In both the blog and documentary, Cohen celebrates style as a sixth sense that develops over time. He emphasizes, through the help of his new friends, that style is not something that is universal, but is created by one’s own personal senses of likes, dislikes and personality. And then, most importantly, that it is not something that grows old with age like the person it belongs to, but remains vibrant, young and forever beautiful.

The documentary, itself, follows the lives of seven gloriously stylistic women. It shows their houses, closets, family, and workplaces. All of which attain to each of their own stylistic beliefs. There are lavish parties, singing in night clubs, and most importantly, a reminder to live life to its fullest.

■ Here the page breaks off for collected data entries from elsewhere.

(** Every record saved is found again. *)
Lemma targetsOf_saveRecords d rs pk s t :
  DBTyped d → Forall RecordTyped rs → is_u64 s →
  t ∈ targetsOf (saveAttestationRecords d rs) pk s ↔
  t ∈ targetsOf d pk s ∨ ∃ r, r ∈ rs ∧ ARPubKey r = pk ∧ ARSource r = s ∧ ARTarget r = t.
Proof.
  intros Hd Hrs Hs. revert d Hd. induction Hrs as [|r rs Hr Hrs IH]; intros d Hd; [set_solver|].
  change (saveAttestationRecords d (r :: rs)) with (saveAttestationRecords (saveAttestationRecord d r) rs).
  rewrite IH by (by apply saveAttestationRecord_typed). rewrite targetsOf_save by done.
  case_decide; set_solver.
Qed.

(** The root that the last of the records for this key and target wrote. *)
Definition lastRoot (rs : list AttestationRecord) (pk : bytes) (t : Z) : option bytes :=
  ARSigningRoot <$> last (filter (λ r, ARPubKey r = pk ∧ ARTarget r = t) rs).

Lemma rootAt_saveRecords d rs pk t :
  DBTyped d → Forall RecordTyped rs → is_u64 t →
  rootAt (saveAttestationRecords d rs) pk t =
  match lastRoot rs pk t with Some root => Some root | None => rootAt d pk t end.
Proof.
  intros Hd Hrs Ht. revert d Hd. induction Hrs as [|r rs Hr Hrs IH]; intros d Hd; [done|].
  change (saveAttestationRecords d (r :: rs)) with (saveAttestationRecords (saveAttestationRecord d r) rs).
  rewrite IH by (by apply saveAttestationRecord_typed). rewrite rootAt_save by done.
  unfold lastRoot. rewrite filter_cons. case_decide as Hc; [|done].
  rewrite last_cons. by destruct (last _).
Qed.
End walk.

Each individual woman featured in this documentary is special. They are not your average human being and definitely not the stereotypical older woman that American society has carved out over generations of people.

Ilona Royce Smithkin dyes her hair a fiery red and swipes on a vivid emerald green eye shadow. Did I mention she was 90-years-old at the time that the documentary was filmed? She also makes false eyelashes every morning out of her own locks in order to complete her creative and colorful outfit.

Lynn Dell Cohen
Lynn Dell Cohen

The late Lynn Dell Cohen owned a clothing store called Off The Broadway Boutique: a space so decorative and colorful that you want to jump into your computer screen and buy everything.

Joyce Carpati has a collection of beautiful handbags, which she plans to hand down to her granddaughter once she is ready. She was also an opera singer in Europe, and then became the advertising manager of the beauty department of Cosmopolitan at the age of 40. Featured in an article for the Today: Beauty, she is an image of glamour, elegance, and inspiration in the fashion world.

Debra Rapoport enjoys refurbishing recycled materials to add onto her fashionable outfits. During the documentary, she presents the audience with beautifully designed bracelets made from cardboard toilet paper rolls. She also struts around with pink-tip dyed hair. After Advanced Style, Rapoport was also interviewed by another blog named Recycled Fashionin which she gives fashion and style advice.

Tzporah Salamon grew up as the fashionista of Natanya, Israel. According to her website, Salamon’s “struggle is every woman’s struggle – how to navigate life’s currents and arrive safely at one’s own port while looking fabulous and unruffled throughout the journey.”

Ilona Royce Smithkin
Ilona Royce Smithkin

Jacquie Tajah Murdock, 82 at the time of filming, was chosen to be a model for Lanvin Paris in 2012 for her beautiful features and fashion choices. When she was 17, Murdock danced for the Apollo Theater in New York, New York.

The late Zelda Kaplan created her own clothing with a collection of fabrics that she bought when traveling. After taking them to a seamstress, she would strut the streets like a catwalk looking cultured and very much high fashion. Kaplan loved to attend fashion shows and most gracefully exited this world at the time of filming during the 2012 Joanna Mastroianni fashion show.

The documentary, overall, is an inspiration for both young and old as it reminds us what it really means to be stylish. As the younger generation, an inspiration to continue to express yourself through clothing despite rapidly changing fashion trends. To the older, a reminder that just because you are “older,” it does not mean you have to dress that way. Then, most importantly, to express yourself, to be yourself, and to not let anyone get in the way of it.

You can watch the trailer for Advanced Style here.

“People will stare. Make it worth their while.”